I also discovered something really cool as the months went by. The more I learned the more I realized how much more there is to learn. You can never get it all.  Truth is like God, it’s limitless. So all I needed to tap into that was a heart for learning. God, in His love and awesome grace, even gave that to me. He changed my heart.

This formerly bored kid found himself addicted to learning. I was visiting churches all around the Kansas City area. I went to every Christian conference I could find. I moved to Minnesota and went to school to learn all I could about God and how to serve Him. That school didn’t offer enough so I went to a school near St. Louis to learn some more. I bought Christian books and tapes of messages from some of the greatest teachers of that era. I got married and my wife and I spent the first week of our life together at an abundant living seminar in Kansas City learning new things about  the life Jesus wanted us to live. I wasn’t bored anymore. I had purpose and a reason to live.

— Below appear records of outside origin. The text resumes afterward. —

Lemma newest_first_filter (P : FactEvent -> Prop) `{!forall e, Decision (P e)} evs :
  newest_first evs -> newest_first (filter P evs).
Proof.
  induction 1 as [|e evs Hs IH Hall]; [constructor|]. rewrite filter_cons.
  case_decide; [|done]. constructor; [done|]. rewrite Forall_forall in *.
  intros e' [_ ?]%list_elem_of_filter. auto.
Qed.

Lemma newest_first_head evs e :
  newest_first evs -> head evs = Some e ->
  e ∈ evs /\ forall e', e' ∈ evs -> event_le e' e.
Proof.
  intros Hs. destruct Hs as [|a evs Hs Hall]; [done|]. intros [= ->].
  split; [by left|]. rewrite Forall_forall in Hall.
  intros e' [->|Hin]%elem_of_cons; [apply event_le_spec; lia|].
  specialize (Hall e' Hin). apply event_before_spec in Hall.
  apply event_le_spec. lia.
Qed.

Lemma newest_first_distinct evs : newest_first evs -> distinct_versions evs.
Proof.
  induction 1 as [|e evs Hs IH Hall]; [by intros ? ? ?%not_elem_of_nil|].
  rewrite Forall_forall in Hall.
  intros a b [->|Ha]%elem_of_cons [->|Hb]%elem_of_cons Hv Hc; auto.
  - specialize (Hall b Hb). apply event_before_spec in Hall. lia.
  - specialize (Hall a Ha). apply event_before_spec in Hall. lia.
Qed.

Lemma distinct_versions_same (l k : list FactEvent) :
  (forall e, e ∈ l <-> e ∈ k) -> distinct_versions l -> distinct_versions k.
Proof. intros H Hd a b Ha Hb. apply Hd; by apply H. Qed.

Lemma head_None_nil {A} (l : list A) : head l = None -> l = [].
Proof. by destruct l. Qed.

(** The first visible event of a block is the effective one. *)
Lemma effective_head chain evs limit t :
  newest_first chain -> distinct_versions evs ->
  (forall e, e ∈ chain <-> e ∈ evs /\ event_valid_from e <= t) ->
  head (filter (fun e => event_commit_seq e <= limit) chain)
  = effective evs limit t.
Proof.
  intros Hs Hd Hin.
  assert (forall e, e ∈ filter (fun e => event_commit_seq e <= limit) chain <->
            e ∈ evs /\ applies limit t e = true) as Hf.
  { intros e. rewrite list_elem_of_filter, Hin. unfold applies.
    rewrite andb_true_iff, !Z.leb_le. tauto. }
  apply (newest_first_filter (fun e => event_commit_seq e <= limit)) in Hs.
  destruct (head (filter _ chain)) as [e|] eqn:E.
  - apply newest_first_head in E as [[He Ha]%Hf Hmax]; [|done].
    symmetry. apply effective_unique; [done..|].
    intros e' ? ?. apply Hmax. by apply Hf.
  - apply head_None_nil in E. symmetry. apply effective_None.
    intros e He. apply not_true_iff_false. intros Ha.
    apply (not_elem_of_nil e). rewrite <- E. by apply Hf.
Qed.

Lemma elem_of_history events r e :
  e ∈ history events r <-> e ∈ events /\ event_ref e = r.
Proof. unfold history. rewrite list_elem_of_filter. tauto. Qed.

(** The history of a stored fact in the order of the column family. *)
Lemma history_chain cf evs events r :
  cf_sorted cf -> Forall2 entry_of evs cf -> (forall e, e ∈ evs <-> e ∈ events) ->
  newest_first (filter (fun e => event_ref e = r) evs) /\
  (forall e, e ∈ filter (fun e => event_ref e = r) evs <-> e ∈ history events r).
Proof.
  intros Hs Hf Hin. split.
  - clear Hin. induction Hf as [|e kv evs cf He Hf IH]; [constructor|].
    inversion_clear Hs as [|? ? Hs' Hall]. rewrite filter_cons.
    case_decide as Hr; [|by apply IH]. constructor; [by apply IH|].
    apply Forall_forall. intros e' [Hr' Hin']%list_elem_of_filter.
    apply list_elem_of_lookup in Hin' as [i Hi].
    destruct (Forall2_lookup_l _ _ _ _ _ Hf Hi) as (kv' & Hi' & He').
    apply (entry_before e e' kv kv'); try done; [congruence|].
    rewrite Forall_forall in Hall. apply Hall. by eapply list_elem_of_lookup_2.
  - intros e. rewrite list_elem_of_filter, elem_of_history, Hin. tauto.
Qed.

Lemma history_distinct cf events r :
  represents cf events -> distinct_versions (history events r).
Proof.
  intros H. pose proof H as (Hs & _).
  destruct (represents_events _ _ H) as (evs & Hf & Hin).
  destruct (history_chain cf evs events r Hs Hf Hin) as [Hn He].
  eapply distinct_versions_same; [exact He|]. by apply newest_first_distinct.
Qed.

This love for learning has been resident in me since those early days. But there have been periods in my life when I pushed His Word aside and got distracted.   Jesus warned us about this in one of His parables (Mark 4:19).  He said that the worries of this life, the deceitfulness of wealth and the desires for other things come in and choke the word, making it unfruitful. So yes, I have messed up from time to time. There have been seasons of temporary unfruitfulness,  but eventually I learned that  there is a way to get out of that mess and back to Jesus.   Jesus shared the solution, which is recorded in Matthew 11:28-30, and I love the way the Message Bible translation presents it:

“Are you tired? Worn out? Burned out on religion? Come to me. Get away with me and you’ll recover your life. I’ll show you how to take a real rest.  (29)  Walk with me and work with me–watch how I do it. Learn the unforced rhythms of grace. I won’t lay anything heavy or ill-fitting on you.  (30)  Keep company with me and you’ll learn to live freely and lightly.”

He showed me that the answer is to come to Him. When I do, I will recover my life and He will show me how to take a real rest. My responsibility is to walk with Him, watch how He does things, and learn from Him. He promises not to lay anything too heavy on me as I hang out with Him, I will learn to live free and light. That is so totally amazing and it really does work. It will work for you, too! Come to Him, learn, rest and be free.

So ask God to give you a heart for learning and you will find yourself growing in your relationship with Him. Foolishness will fall away and you find yourself making wise decisions, wise choices and wise responses in your daily life. It’s a great way to live!